With the deployment of Big Data Management and Automation systems in the mining industry, we foresee the successful implementation of advanced ML techniques such as deep learning that requires enormous data to produce reasonable results. The availability of such datasets would help researchers apply ML techniques efficiently. ML applications in mineral resource estimation are currently focused on evaluating resources during the exploration stage, with little application post-exploration. We envisage that future studies would examine its applications during the operational stage of a mine, for example, grade control evaluation and reconciliation in surface and underground mining. In addition, given the recent proliferation of ML techniques, future research needs to determine which algorithms are most robust and appropriate for resource estimation. An industry-accepted ML application standard (ML Rubric) can be developed whereby all algorithms are subjected to a set of selection criteria, and every algorithm must obtain a pre-defined passing score before implementation. Some factors that can be considered in the ML Rubric are project goal, nature of data, ground condition, alteration levels, geological settings, model interpretability, minimum sample size, minimum features, acceptable error margin, performance metric, and computing resources.

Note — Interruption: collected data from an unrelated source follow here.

(** * Sandbox service and OpenRouter client: a shallow embedding

    The development follows two source files of the repository:

    - [lib/openrouter.ts] — class [OpenRouterService]: [makeRequest] (retry
      loop on HTTP 429) and the wrappers that read
      [response.choices[0].message.content];
    - [lib/sandbox.ts] — class [SandboxService]: the simulation registry,
      [createSimulation], [generateCode], [testCode], [validateParameters].

    Asynchronous calls to the outside world (fetch, the E2B sandbox) are
    answered by explicit oracles; every such call is written to a trace, so
    that the number and the order of the calls can be stated.  A JavaScript
    [throw] (or a rejected promise) is the [Throws] case of [Outcome]. *)

From Stdlib Require Import ZArith QArith Qround List String Ascii Bool Lia.
From stdpp Require Import base strings gmap pretty.
Import ListNotations.

Local Open Scope string_scope.

(* ================================================================== *)
(** ** JavaScript values and string primitives used by the two files  *)
(* ================================================================== *)

Module Js.

(** What a [throw] carries.  [ErrorObj name message] is an instance of
    [Error] ([name] is ["Error"] for [new Error(..)], ["TypeError"] for
    the engine's own type errors); [NonError] is any other thrown value. *)
Inductive Thrown : Type :=
| ErrorObj (name message : string)
| NonError (v : string).

(** [new Error(message)] *)
Definition newError (message : string) : Thrown := ErrorObj "Error" message.
(** * qcc_plus monitoring core: a shallow embedding and its verified properties

    The development follows the Go sources:
    - [internal/store/metrics.go]: raw metrics ingest, queries, roll-up and
      retention, and the order of the nodes;
    - [internal/proxy] scheduler: the delays before the first runs and the
      windows of a run;
    - [internal/proxy/api_health_history.go]: the health-history endpoint;
    - [internal/proxy/ws_hub.go]: the per-account WebSocket hub;
    - the settings handler ([SettingsHandler.UpdateSetting]) and the
      settings cache.

    The first part holds the model (one module per Go package or type), the
    second part the lemmas and theorems. *)

From stdpp Require Import gmap strings list fin_maps sorting.
From Stdlib Require Import ZArith Lia.

(* ===================================================================== *)
(** * Part I: the model *)
(* ===================================================================== *)

(** ** Go's [time] package

    A [time.Time] is modelled by the instant it denotes: the number of
    nanoseconds since the Unix epoch, read in UTC (every caller in the
    repository converts with [.UTC()] first).  A [time.Duration] is a signed
    64-bit count of nanoseconds.  Calendar fields follow the proleptic
    Gregorian calendar, as the package documents. *)
Module GoTime.
Local Open Scope Z_scope.

Abbreviation Time := Z (only parsing).
Abbreviation Duration := Z (only parsing).

Definition Nanosecond : Duration := 1.
Definition Second : Duration := 1000000000 * Nanosecond.
Definition Minute : Duration := 60 * Second.
Definition Hour : Duration := 60 * Minute.

Definition minDuration : Duration := - 2 ^ 63.
Definition maxDuration : Duration := 2 ^ 63 - 1.

(** The zero [Time] is January 1, year 1, 00:00:00 UTC. *)
Definition zeroTime : Time := -62135596800 * Second.

Definition IsZero (t : Time) : bool := Z.eqb t zeroTime.
Definition Add (t : Time) (d : Duration) : Time := t + d.
Definition After (t u : Time) : bool := Z.ltb u t.

(** [t.Sub(u)] saturates at the bounds of [Duration]. *)
Definition Sub (t u : Time) : Duration :=
  let d := t - u in
  if Z.ltb d minDuration then minDuration
  else if Z.ltb maxDuration d then maxDuration
  else d.

Definition nsPerDay : Z := 24 * Hour.

(** Days since 1970-01-01 of the UTC day that contains [t]. *)
Definition unixDays (t : Time) : Z := t / nsPerDay.

(** Year, month and day within a 400-year era, from the day of the era
    (the era starts on a March 1st). *)
Definition yoe_of_doe (doe : Z) : Z :=
  (doe - doe / 1460 + doe / 36524 - doe / 146096) / 365.
Definition doy_of_doe (doe : Z) : Z :=
  let yoe := yoe_of_doe doe in doe - (365 * yoe + yoe / 4 - yoe / 100).
Definition mp_of_doe (doe : Z) : Z := (5 * doy_of_doe doe + 2) / 153.
Definition month_of_mp (mp : Z) : Z := if Z.ltb mp 10 then mp + 3 else mp - 9.
Definition mp_of_month (m : Z) : Z := if Z.ltb 2 m then m - 3 else m + 9.
Definition dom_of_doe (doe : Z) : Z :=
  doy_of_doe doe - (153 * mp_of_doe doe + 2) / 5 + 1.
Definition janfeb (m : Z) : Z := if Z.leb m 2 then 1 else 0.

(** Calendar date of a day number. *)
Definition civil_from_days (z : Z) : Z * Z * Z :=
  let z' := z + 719468 in
  let era := z' / 146097 in
  let doe := z' mod 146097 in
  let m := month_of_mp (mp_of_doe doe) in
  (yoe_of_doe doe + era * 400 + janfeb m, m, dom_of_doe doe).

(** Day number of a calendar date; linear in the day of the month, so a day
    outside the month carries over as [time.Date] normalises it. *)
Definition days_from_civil (y m d : Z) : Z :=
  let y' := y - janfeb m in
  let era := y' / 400 in
  let yoe := y' mod 400 in
  let doy := (153 * mp_of_month m + 2) / 5 + d - 1 in
  let doe := yoe * 365 + yoe / 4 - yoe / 100 + doy in
  era * 146097 + doe - 719468.

Definition Year (t : Time) : Z := (civil_from_days (unixDays t)).1.1.
Definition Month (t : Time) : Z := (civil_from_days (unixDays t)).1.2.
Definition Day (t : Time) : Z := (civil_from_days (unixDays t)).2.
(** Nanoseconds elapsed in the day of [t]: its clock and nanosecond fields. *)
Definition nsOfDay (t : Time) : Z := t mod nsPerDay.

(** [time.Date(year, month, day, hour, min, sec, nsec, time.UTC)]: the month
    is normalised into 1..12 with carry into the year; the other fields
    simply add up. *)
Definition Date (year month day hour min sec nsec : Z) : Time :=
  let m0 := month - 1 in
  let y := year + m0 / 12 in
  let m := m0 mod 12 + 1 in
  (days_from_civil y m 1 + (day - 1)) * nsPerDay
  + hour * Hour + min * Minute + sec * Second + nsec * Nanosecond.

(** [t.AddDate(years, months, days)]. *)
Definition AddDate (t : Time) (years months days : Z) : Time :=
  Date (Year t + years) (Month t + months) (Day t + days) 0 0 0 (nsOfDay t).

End GoTime.

(** ** [internal/store]: the metrics tables *)
Module Store.
Import GoTime.
Local Open Scope Z_scope.

(** *** 64-bit signed arithmetic *)
Definition wrap64 (z : Z) : Z := (z + 2 ^ 63) mod 2 ^ 64 - 2 ^ 63.
Definition add64 (a b : Z) : Z := wrap64 (a + b).
Definition sub64 (a b : Z) : Z := wrap64 (a - b).
Definition int64 (z : Z) : Prop := - 2 ^ 63 ≤ z < 2 ^ 63.

(** Modelled from the spec: the [MetricsRecord] struct is declared outside
    the files at hand; its fields are the ones [InsertMetrics] and
    [QueryMetrics] read and write, and the spec makes every counter a 64-bit
    integer. *)
Record MetricsRecord := {
  AccountID : string;
  NodeID : string;
  Timestamp : Time;
  RequestsTotal : Z;
  RequestsSuccess : Z;
  RequestsFailed : Z;
  ResponseTimeSumMs : Z;
  ResponseTimeCount : Z;
  BytesTotal : Z;
  InputTokensTotal : Z;
  OutputTokensTotal : Z;
  FirstByteTimeSumMs : Z;
  StreamDurationSumMs : Z;
}.

(** Modelled from the spec: [normalizeAccount] is declared outside the files
    at hand; the spec says it maps the empty account id to a canonical one
    and nothing else. *)
Definition DefaultAccountID : string := "default".
Definition normalizeAccount (id : string) : string :=
  if decide (id = EmptyString) then DefaultAccountID else id.

(** Modelled from the spec: [MetricsGranularity] is a string type declared
    outside the files at hand, with the four granularities of the spec; any
    other string is [GranularityOther]. *)
Inductive MetricsGranularity :=
  | MetricsGranularityRaw
  | MetricsGranularityHourly
  | MetricsGranularityDaily
  | MetricsGranularityMonthly
  | GranularityOther (name : string).

(** *** Tables *)

(** The ten counter columns shared by the four tables. *)
Record Counters := {
  requests_total : Z;
  requests_success : Z;
  requests_failed : Z;
  response_time_sum_ms : Z;
  response_time_count : Z;
  bytes_total : Z;
  input_tokens_total : Z;
  output_tokens_total : Z;
  first_byte_time_sum_ms : Z;
  stream_duration_sum_ms : Z;
}.

Definition counters_zero : Counters :=
  Build_Counters 0 0 0 0 0 0 0 0 0 0.

(** Column-wise [SUM]. *)
Definition counters_add (a b : Counters) : Counters := {|
  requests_total := requests_total a + requests_total b;
  requests_success := requests_success a + requests_success b;
  requests_failed := requests_failed a + requests_failed b;
  response_time_sum_ms := response_time_sum_ms a + response_time_sum_ms b;
  response_time_count := response_time_count a + response_time_count b;
  bytes_total := bytes_total a + bytes_total b;
  input_tokens_total := input_tokens_total a + input_tokens_total b;
  output_tokens_total := output_tokens_total a + output_tokens_total b;
  first_byte_time_sum_ms := first_byte_time_sum_ms a + first_byte_time_sum_ms b;
  stream_duration_sum_ms := stream_duration_sum_ms a + stream_duration_sum_ms b;
|}.

(** A row of any metrics table: tenant, node, time column ([ts] in the raw
    table, [bucket_start] in the aggregated ones) and the counters. *)
Record Row := {
  account_id : string;
  node_id : string;
  ts : Time;
  cnt : Counters;
}.

(** Primary key of the aggregated tables:
    [(account_id, node_id, bucket_start)]. *)
Abbreviation BucketKey := (string * string * Z)%type (only parsing).

(** The raw table has no unique key and keeps every inserted row; an
    aggregated table holds at most one row per key. *)
Record Tables := {
  node_metrics_raw : list Row;
  node_metrics_hourly : gmap BucketKey Counters;
  node_metrics_daily : gmap BucketKey Counters;
  node_metrics_monthly : gmap BucketKey Counters;
}.

(** How the engine reads the name [bucket_start] in the [GROUP BY] of the
    roll-up when the source table has a column of that name, which the
    select list shadows with [.. AS bucket_start]: as the bucket of the
    select list, which is the reading of the spec, or as the source column,
    which is the reading MySQL documents for [GROUP BY]. *)
Inductive GroupBy := GroupByBucket | GroupByColumn.

(** The database handle [s.db]: the tables, the outcomes the driver is going
    to report for the coming statements ([true] is an error; past the end of
    the script every statement succeeds), and the engine's reading of
    [GROUP BY]. *)
Record DB := {
  tables : Tables;
  faults : list bool;
  engine : GroupBy;
}.

Inductive error :=
  | ErrDriver
  | ErrUnsupported (g : MetricsGranularity).

(** [s.db.ExecContext]: a statement either takes effect as a whole or fails
    and leaves the tables as they were. *)
Definition ExecContext (stmt : Tables → Tables) (db : DB) : DB * option error :=
  match faults db with
  | true :: fs =>
      ({| tables := tables db; faults := fs; engine := engine db |},
       Some ErrDriver)
  | false :: fs =>
      ({| tables := stmt (tables db); faults := fs; engine := engine db |},
       None)
  | [] =>
      ({| tables := stmt (tables db); faults := []; engine := engine db |},
       None)
  end.
(** * Consumer-group output parsing (package kafka, parsing.go)

    A shallow embedding of [src/kafka/parsing.go] and the properties of its
    parsers: [parseGroups] for the list-groups output, [regexpParser] for one
    versioned describe-group format, and [DelegatingParser] that tries the
    formats in order.

    Conventions of the embedding.
    - A Go [string] is a sequence of bytes: [string] of 8-bit [ascii].
    - A Go [int64] is a [Z]; the places where the library code relies on
      64-bit wrap-around write it out with [mod].
    - A Go slice result is a [list]; the nil slice is the empty list.
    - A Go [error] result is an [option error], [None] being nil.
    - A Go function that may panic returns an [outcome]. *)

From Stdlib Require Import ZArith Ascii String.
From stdpp Require Import base option list strings gmap.

Local Open Scope Z_scope.

(** ** Errors and panics *)

(** The two sentinel errors of package strconv. *)
Inductive strconv_Err := ErrSyntax | ErrRange.

(** Dynamic values of the interface [error] that this file can produce:
    the string errors of [errors.New] and [fmt.Errorf], and
    [*strconv.NumError]. *)
Inductive error :=
| errorString (msg : string)
| NumError (Func Num : string) (Err : strconv_Err).

Definition errors_New (text : string) : error := errorString text.

(** [fmt.Errorf] with a format that holds a single [%s] verb: [before] and
    [after] are the text around the verb. *)
Definition fmt_Errorf (before arg after : string) : error :=
  errorString (before +:+ arg +:+ after).

(** The result of running a Go function: it returns, or it panics with a
    run-time error (here always an index out of range). *)
Inductive outcome (A : Type) :=
| Returned (a : A)
| Panicked.
Arguments Returned {A} a.
Arguments Panicked {A}.

Global Instance outcome_ret : MRet outcome := fun A a => Returned a.

Global Instance outcome_bind : MBind outcome := fun A B f o =>
  match o with
  | Returned a => f a
  | Panicked => Panicked
  end.

(** ** Package strings

    The three functions of Go's standard library that the program calls,
    after their documentation. *)

Module strings.

Definition newline : ascii := "010"%char.

Fixpoint HasPrefix (s prefix : string) {struct prefix} : bool :=
  match prefix, s with
  | EmptyString, _ => true
  | String a prefix', String b s' => Ascii.eqb a b && HasPrefix s' prefix'
  | String _ _, EmptyString => false
  end.

(** [strings.Contains(s, substr)]: [substr] starts at some index of [s]. *)
Fixpoint Contains (s substr : string) : bool :=
  HasPrefix s substr ||
  match s with
  | EmptyString => false
  | String _ s' => Contains s' substr
  end.

(** [strings.Split(s, sep)] for a separator of one byte, the only kind the
    program uses.  The result is never empty: a string without separator,
    the empty string included, is its own single line. *)
Fixpoint Split (s : string) (sep : ascii) : list string :=
  match s with
  | EmptyString => [EmptyString]
  | String c s' =>
      if Ascii.eqb c sep then EmptyString :: Split s' sep
      else match Split s' sep with
           | l :: ls => String c l :: ls
           | [] => [String c EmptyString]
           end
  end.

(** [strings.Join(elems, sep)], used to state what [Split] computes. *)
Fixpoint Join (elems : list string) (sep : ascii) : string :=
  match elems with
  | [] => EmptyString
  | [l] => l
  | l :: ls => l +:+ String sep (Join ls sep)
  end.

Fixpoint Count (s : string) (c : ascii) : nat :=
  match s with
  | EmptyString => 0%nat
  | String a s' => ((if Ascii.eqb a c then 1 else 0) + Count s' c)%nat
  end.

End strings.

(** ** Package regexp

    Go's standard library, after its documentation.  The patterns of the program are built from literals, character classes,
    the greedy repetition [+] of a character class, concatenation and
    (named) capture groups; [Regexp] is the syntax tree of such a pattern.
    Matching is leftmost-first, as in Go: the leftmost start position wins,
    and at that position the match a backtracking search prefers, a greedy
    repetition trying its longest run first.

    Classes are sets of bytes.  The classes of the program delimit fields
    by ASCII bytes only, so reading a line byte by byte or rune by rune
    gives the same matches. *)

Module regexp.

(** A character class: a list of inclusive ranges, possibly negated. *)
Record charClass := { negated : bool; ranges : list (ascii * ascii) }.

Definition inRange (c : ascii) (r : ascii * ascii) : bool :=
  (N_of_ascii r.1 <=? N_of_ascii c)%N && (N_of_ascii c <=? N_of_ascii r.2)%N.

Definition classMatches (cc : charClass) (c : ascii) : bool :=
  xorb (negated cc) (existsb (inRange c) (ranges cc)).

Inductive Regexp :=
| Literal (s : string)
| CharClass (cc : charClass)
| Plus (cc : charClass)
| Concat (r1 r2 : Regexp)
| Capture (name : string) (r : Regexp).

(** [Capture name r] is [(?P<name>r)]; an unnamed group [(r)] has the
    empty name, as [SubexpNames] reports it. *)

Fixpoint concat (rs : list Regexp) : Regexp :=
  match rs with
  | [] => Literal EmptyString
  | [r] => r
  | r :: rs' => Concat r (concat rs')
  end.

(** Perl classes and the dot of Go's syntax. *)
Definition single (c : ascii) : ascii * ascii := (c, c).
Definition digit : charClass :=
  {| negated := false; ranges := [("0", "9")%char] |}.
Definition space : charClass :=
  {| negated := false;
     ranges := single <$> ["009"; "010"; "012"; "013"; " "]%char |}.
Definition notSpace : charClass :=
  {| negated := true; ranges := ranges space |}.
Definition anyCharNotNL : charClass :=
  {| negated := true; ranges := [single "010"%char] |}.

Fixpoint NumSubexp (re : Regexp) : nat :=
  match re with
  | Concat r1 r2 => (NumSubexp r1 + NumSubexp r2)%nat
  | Capture _ r => S (NumSubexp r)
  | _ => 0%nat
  end.
Lemma steps_NewPassword reqs : steps (NewPassword reqs).
Proof.
  intros w r w' [= <- <-].
  unfold advances. cbn. repeat split; auto.
  exists []. rewrite app_nil_r. reflexivity.
Qed.

Lemma steps_generate_loop fuel : forall attempts, steps (generate_loop fuel attempts).
Proof.
  induction fuel as [|fuel IH]; intros attempts.
  - intros w r w' [= <- <-]. apply advances_refl.
  - cbn [generate_loop].
    apply steps_bind; [apply steps_Intn|intros uppercase].
    apply steps_bind; [apply steps_Intn|intros digits].
    apply steps_bind; [apply steps_NewPassword|intros [pass err]].
    destruct err; [apply steps_ret|].
    destruct (MatchString pass); [apply steps_ret|].
    destruct (attempts =? 50)%Z; [apply steps_ret|apply IH].
Qed.

Lemma steps_index {A} (l : list A) i : steps (index l i).
Proof. apply (steps_emits (fun _ => True)), emits_index. Qed.

Lemma steps_assemblePlan opts nodes : steps (assemblePlan opts nodes).
Proof.
  unfold assemblePlan.
  apply steps_bind; [apply steps_generate_loop|intros password].
  repeat (apply steps_bind; [apply steps_index|intros ?]).
  apply steps_ret.
Qed.

Lemma steps_Println operands : steps (Println operands).
Proof. apply (steps_emits (fun _ => True)), emits_Println. intros; exact I. Qed.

Figure 12 illustrates a schematic of the ML Rubric factors, consisting of three main selection categories (algorithm attribute, project characteristics, and implementation process). Ultimately, such a standard would help harmonize ML-based models, eliminate discrepancies, and promote acceptance of ML applications not only in mineral resource estimation but other sectors of the mining industry as well.
It is important to indicate that a major drawback of ML applications is data limitation. The literature shows that most ML-based mineral resource estimation models were developed using composite values obtained from a few boreholes. Though these models produced satisfactory results, their performance can be improved with access to more data. The performance and accuracy of ML techniques, including deep learning, are highly dependent on a large and quality dataset that is partitioned appropriately into training, validation, and testing sets to ensure each set is a representative of the population [
31]. It is well known that the functional capabilities of artificial intelligence and ML rest upon a sufficient dataset. However, what constitutes an adequate dataset size is not well defined, as the amount of data required can vary from one project to another. In this regard, studies such as Ganguli et al. [
163] have provided recommendations to address ML application challenges peculiar to the mining industry. They recommended a comprehensive understanding of the modeling process before implementation and advised caution when using soft computing tools and software products [
31]. Their recommendation also included the random data partition in three subsets (i.e., training, testing, and validation). Further, they suggested that the training subset should contain the highest and lowest values, and samples should be assigned to the training subset first, followed by validation and testing, during data grouping/segmentation. Additionally, the best data collection and processing protocols should be observed during model development to minimize error and ensure the dataset is good enough for its intended use.